Plaintiff was taken to an oral surgeon on February 5, 2021. His jaw was wired and he was scheduled for surgery on February 17, 2021. He returned to Menard and was placed in the HCU. On February 8, 2021, Lt. Lee and Sgt. Lindsey told Plaintiff he had to be moved from the HCU due to limited bed space. Lt. Lee ordered him to cuff up and he was escorted to receiving by Lt. Lee and Sgt. Lindsey. Plaintiff was taken to segregation on February 9, 2021 for declaring a hunger strike. Plaintiff’s attacker was also in segregation. While being escorted to a segregation cell, Sgt. Jones walked Plaintiff by his attacker’s cell. Plaintiff felt his safety was threatened. Plaintiff was taken off investigation status and placed in the population unit on February 12, 2021. From February 12-16, 2021, John Doe Dietary Supervisor refused to send Plaintiff a medical soft diet food tray even though three correctional officers made calls to dietary regarding
his need for a soft diet food tray. Plaintiff had surgery on February 17, 2021. Metal plates and screws were placed in the left and right sides of his jaw, braces and wires in his mouth, and stitches on the left side of his jaw. When Plaintiff returned to Menard, he was placed in the HCU where he received adequate treatment. One week later, he returned to the oral surgeon to have the wires holding his jaw shut removed. When he returned to the Menard HCU, he still had several wires and metal braces remaining in his mouth. He was removed from the HCU on March 2, 2021 and placed in a segregation unit cell by Sgt. Lindsey because bed space was needed. Plaintiff’s attacker was housed in the same segregation unit and Plaintiff felt he was in danger. During COVID-19 testing on March 4, 2021, Plaintiff was escorted by his attacker. Plaintiff felt prison officials were placing him in danger. Warden Wills is responsible for ensuring prison staff follow proper protocols to avoid risk of serious harm to inmates. Because Warden Wills failed to supervise the defendants during their time of negligence, Plaintiff was subjected to
physical and psychological torment. Based on the allegations in the Complaint, the Court designates the following claims in this pro se action: Count 1: Eighth Amendment claim against John Doe Placement Officer, John Doe West House 4 Gallery Office, and John Doe Intel Officer(s) for failure to protect Plaintiff from an assault by his cellmate that occurred on January 31, 2021.

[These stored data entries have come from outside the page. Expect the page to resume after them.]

(* ===== verification/LedgerTailFacts.v ===== *)
(** * The readers of a ledger keep their promise

    The three readers of LedgerTail are instances of its interface: over a file
    that is only appended to, line by line or torn, over a store that pages by
    dense sequence numbers, and over a store that only lists. *)

From S2P Require Import Prelude PyStr PyVal LedgerTail.

(** ** Slices *)

Lemma numbered_length i rs : length (numbered i rs) = length rs.
Proof. revert i. induction rs as [|r rs IH]; intros i; simpl; [done|by rewrite IH]. Qed.
Lemma numbered_app i rs rs' : numbered i (rs ++ rs') = numbered i rs ++ numbered (i + Z.of_nat (length rs)) rs'.
Proof.
  revert i. induction rs as [|r rs IH]; intros i; simpl; [by rewrite Z.add_0_r|]. rewrite IH. do 3 f_equal. lia.
Qed.
Lemma numbered_drop i n rs : (n <= length rs)%nat -> numbered (i + Z.of_nat n) (drop n rs) = drop n (numbered i rs).
Proof.
  intros Hn. rewrite <- (take_drop n rs) at 2. rewrite numbered_app.
  rewrite drop_app_length' by (rewrite numbered_length, length_take; lia). do 2 f_equal. rewrite length_take. lia.
Qed.
Lemma numbered_take i n rs : numbered i (take n rs) = take n (numbered i rs).
Proof. revert i n. induction rs as [|r rs IH]; intros i [|n]; simpl; [done..|by rewrite IH]. Qed.
Lemma numbered_prefix i rs rs' : rs `prefix_of` rs' -> numbered i rs `prefix_of` numbered i rs'.
Proof. intros [l ->]. rewrite numbered_app. by apply prefix_app_r. Qed.
Lemma numbered_lookup i rs j c r : numbered i rs !! j = Some (c, r) -> c = i + Z.of_nat (S j).
Proof.
  revert i j. induction rs as [|x rs IH]; intros i [|j]; simpl; try done; [intros [= <- _]; lia|]. intros ->%IH. lia.
Qed.
Lemma skip_page {A} (c m : nat) (l : list A) : take m (drop c l) = drop c (take (c + length (take m (drop c l))) l).
Proof.
  rewrite skipn_firstn_comm. rewrite length_take, length_drop. replace (c + m `min` (length l - c) - c)%nat with (m `min` length (drop c l))%nat by (rewrite length_drop; lia).
  by rewrite <- take_take, firstn_all.
Qed.

(** ** Complete lines *)

Lemma complete_spec b : exists rest, b = complete b ++ rest /\ ~ (LF ∈ rest) /\ (complete b = [] \/ (exists p, complete b = p ++ [LF])).
Proof.
  induction b as [|c b (rest & Hb & Hr & Hp)]; [exists []; split_and!; [done|set_solver|by left]|]. simpl.
  destruct (complete b) as [|d p] eqn:E.
  - destruct (Ascii.eqb_spec LF c) as [<-|Hne].
    + exists rest. split_and!; [by rewrite Hb at 1|done|right; by exists []].
    + exists (c :: rest). simpl in Hb. subst b. split_and!; [done|set_solver|by left].
  - exists rest. split_and!; [by rewrite Hb at 1|done|]. right. destruct Hp as [?|[q Hq]]; [done|]. exists (c :: q). by rewrite Hq.
Qed.
Lemma complete_none rest : LF ∉ rest -> complete rest = [].
Proof.
  induction rest as [|c rest IH]; intros Hn; [done|]. simpl. rewrite IH by set_solver.
  destruct (Ascii.eqb_spec LF c) as [<-|]; [set_solver|done].
Qed.
Lemma complete_cons c b : complete b <> [] -> complete (c :: b) = c :: complete b.
Proof. intros H. simpl. by destruct (complete b). Qed.
(** What follows a line feed is complete by itself. *)
Lemma complete_after p b : complete ((p ++ [LF]) ++ b) = (p ++ [LF]) ++ complete b.
Proof.
  induction p as [|c p IH].
  - simpl. destruct (complete b) eqn:E; [|done]. by rewrite (bool_decide_true (LF = LF)) || done.
  - change (complete (c :: ((p ++ [LF]) ++ b)) = c :: (p ++ [LF]) ++ complete b). rewrite complete_cons, IH; [done|].
    rewrite IH. by destruct p.
Qed.

(** Whole lines: nothing, or what ends in a line feed. *)
Definition whole (b : bytes) : Prop := b = [] \/ (exists p, b = p ++ [LF]).
Lemma complete_whole b : whole (complete b).
Proof. destruct (complete_spec b) as (rest & _ & _ & H). exact H. Qed.
Lemma complete_app a b : whole a -> complete (a ++ b) = a ++ complete b.
Proof. intros [->|[p ->]]; [done|apply complete_after]. Qed.
Lemma whole_app a b : whole a -> whole b -> whole (a ++ b).
Proof. intros Ha [->|[p ->]]; [by rewrite app_nil_r|]. right. exists (a ++ p). by rewrite app_assoc. Qed.
Lemma complete_prefix b b' : b `prefix_of` b' -> complete b `prefix_of` complete b'.
Proof.
  intros [l ->]. destruct (complete_spec b) as (rest & Hb & _ & _). rewrite Hb at 2. rewrite <- app_assoc, complete_app by apply complete_whole.
  by apply prefix_app_r.
Qed.

(** ** Records *)

Section Records.
Context `{HJ : JsonOps} {HL : JsonLaws}.

Lemma split_char_lf s t : split_char LF (s +:+ LF ::s t) = split_char LF s ++ split_char LF t.
Proof.
  induction s as [|c s IH]; [done|]. rewrite scons_app. simpl. rewrite IH. destruct (Ascii.eqb LF c); [done|].
  destruct (split_char LF s) as [|h l] eqn:E; [|done]. by destruct s as [|d s]; simpl in E; [|destruct (Ascii.eqb LF d), (split_char LF s)].
Qed.
Lemma text_records_lf s t : text_records (s +:+ LF ::s t) = text_records s ++ text_records t.
Proof. unfold text_records. by rewrite split_char_lf, map_app, concat_app. Qed.
Lemma chunk_records_app a b : whole a -> chunk_records (a ++ b) = chunk_records a ++ chunk_records b.
Proof.
  unfold chunk_records. intros [->|[p ->]]; [by rewrite decode_nil|]. rewrite <- app_assoc. cbn [app]. rewrite !decode_lf, !text_records_lf, decode_nil.
  change (text_records "") with (@nil dict). by rewrite app_nil_r.
Qed.

(** The fuel of the recovery is enough: every value takes a character. *)
Lemma length_lstrip s : (String.length (lstrip s) <= String.length s)%nat.
Proof. induction s as [|c s IH]; simpl; [lia|]. destruct (is_space c); simpl; lia. Qed.
Lemma recovered_enough n m line : (String.length line < n)%nat -> (String.length line < m)%nat -> recovered n line = recovered m line.
Proof.
  revert m line. induction n as [|n IH]; intros [|m] line Hn Hm; simpl; try lia. pose proof (length_lstrip line).
  destruct (String.eqb (lstrip line) ""); [done|]. destruct (raw_decode (lstrip line)) as [[v rest]|] eqn:E; [|done].
  apply raw_decode_progress in E. f_equal. apply IH; lia.
Qed.
End Records.

(** ** The reader of a file *)

Definition stamped (i : Z) (rs : list dict) : list (Z * dict) := map (fun e => (e.1, stamp e.1 e.2)) (numbered i rs).
Lemma stamped_app i rs rs' : stamped i (rs ++ rs') = stamped i rs ++ stamped (i + Z.of_nat (length rs)) rs'.
Proof. unfold stamped. by rewrite numbered_app, map_app. Qed.
Lemma stamped_length i rs : length (stamped i rs) = length rs.
Proof. unfold stamped. by rewrite length_map, numbered_length. Qed.
Lemma consume_spec s i rs : consume (Z.of_nat s) i rs =
  (drop s (stamped i rs), (Z.of_nat (s - length rs), i + Z.of_nat (length rs))).
Proof.
  revert s i. induction rs as [|r rs IH]; intros s i; simpl.
  - unfold stamped. cbn [numbered map]. rewrite drop_nil. repeat f_equal; lia.
  - destruct s as [|s].
    + change (0 <? Z.of_nat 0) with false. cbv iota. change 0 with (Z.of_nat 0). rewrite IH. unfold stamped. cbn [numbered map drop length fst snd].
      f_equal. f_equal; lia.
    + destruct (Z.ltb_spec 0 (Z.of_nat (S s))); [|lia]. replace (Z.of_nat (S s) - 1) with (Z.of_nat s) by lia. rewrite IH. unfold stamped. cbn [numbered map drop length].
      f_equal. f_equal; lia.
Qed.

Section JsonlReader.
Context `{HJ : JsonOps} {HL : JsonLaws}.

Definition contents (f : option bytes) : bytes := default [] f.
(** What [list()] of the store serves of the file's complete lines. *)
Definition file_entries (f : option bytes) : list (Z * dict) := stamped 0 (chunk_records (complete (contents f))).
(** The file is there from some time on, and is only appended to. *)
Definition file_grows (f f' : option bytes) : Prop :=
  match f, f' with None, _ => True | Some b, Some b' => b `prefix_of` b' | Some _, None => False end.

Record at_line (k : nat) (f : option bytes) (t : tail) (n : nat) : Prop := {
  al_offset : 0 <= offset t <= Z.of_nat (length (contents f));
  al_whole : whole (take (Z.to_nat (offset t)) (contents f));
  al_index : index t = Z.of_nat n;
  al_records : n = length (chunk_records (take (Z.to_nat (offset t)) (contents f)));
  al_skip : skip t = Z.of_nat (k - n);
  al_window : 0 < window t;
}.

Lemma no_records s i : drop s (stamped i (chunk_records [])) = [].
Proof. unfold chunk_records. rewrite decode_nil. apply drop_nil. Qed.
Lemma file_grows_contents f f' : file_grows f f' -> contents f `prefix_of` contents f'.
Proof. destruct f as [b|], f' as [b'|]; simpl; try done. intros _. apply prefix_nil. Qed.

Lemma at_line_split k f t n : at_line k f t n ->
  let P := take (Z.to_nat (offset t)) (contents f) in
  let rest := drop (Z.to_nat (offset t)) (contents f) in
  contents f = P ++ rest /\ whole P /\ length P = Z.to_nat (offset t) /\
  file_entries f = stamped 0 (chunk_records P) ++ stamped (Z.of_nat n) (chunk_records (complete rest)).
Proof.
  intros [Ho Hw Hi Hr Hs _] P rest. assert (contents f = P ++ rest) as Hc by (symmetry; apply take_drop).
  split_and!; [done|done|unfold P; rewrite length_take; lia|]. unfold file_entries.
  replace (complete (contents f)) with (P ++ complete rest) by (by rewrite Hc, complete_app).
  rewrite chunk_records_app, stamped_app by done. unfold P at 2. rewrite <- Hr. done.
Qed.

Count 2: Eighth Amendment claim against Lt. Lee and Sgt. Lindsey for exhibiting deliberate indifference to Plaintiff’s serious medical needs by removing him from the health care unit.
Count 3: Eighth Amendment claim against John Doe Dietary Supervisor for denying Plaintiff a medical soft diet food tray from February 12-16, 2021.
Count 4: Fourteenth Amendment claim against John Doe Intel Officer(s) for placing Plaintiff in segregation on investigative status without issuing him a disciplinary report.
Count 5: Violations of IDOC and Menard rules, policies, and procedures.
Any claim that is mentioned in the Complaint but not addressed in this Order is dismissed without prejudice as inadequately pled under the Twombly pleading standard. See Bell Atlantic Corp. v. Twombly, 550 U.S. 544, 570 (2007) (an action fails to state a claim upon which relief can be granted if it does not plead “enough facts to state a claim that is plausible on its face.”). Preliminary Dismissals To state a § 1983 claim against a defendant, Plaintiff must allege that the defendant was personally involved in the deprivation of a constitutional right. Matz v. Klotka, 769 F.3d 517, 528 (7th Cir. 2014). Plaintiff’s claims against IDOC Director Jeffreys and Warden Wills are based on allegations that they are legally responsible for the overall operation of IDOC and Menard, responsible for the welfare of inmates, that they were made aware of “staff conduct” by a grievance, and they have a duty to ensure prison staff follow protocol. Because Plaintiff’s claims
against these defendants are not based on any personal conduct or involvement in the alleged unconstitutional conduct, the claims against them cannot proceed. Sanville v. McCaughtry, 266 F.3d 724, 740 (7th Cir. 2001) (the doctrine of respondeat superior does not apply to actions filed under § 1983). Accordingly, Jeffreys and Wills will be dismissed. Plaintiff refers to individuals in his statement of claim who are not named as defendants. Federal Rule of Civil Procedure 10(a) requires the names of all parties to be included in the case caption. Therefore, claims against any individuals not identified as defendants in the case caption are dismissed without prejudice. See Myles v. United States, 416 F.3d 551, 551–52 (7th Cir. 2005) (holding pro se Complaint failed to state a claim against individual mentioned in body of Complaint but not specified in the caption).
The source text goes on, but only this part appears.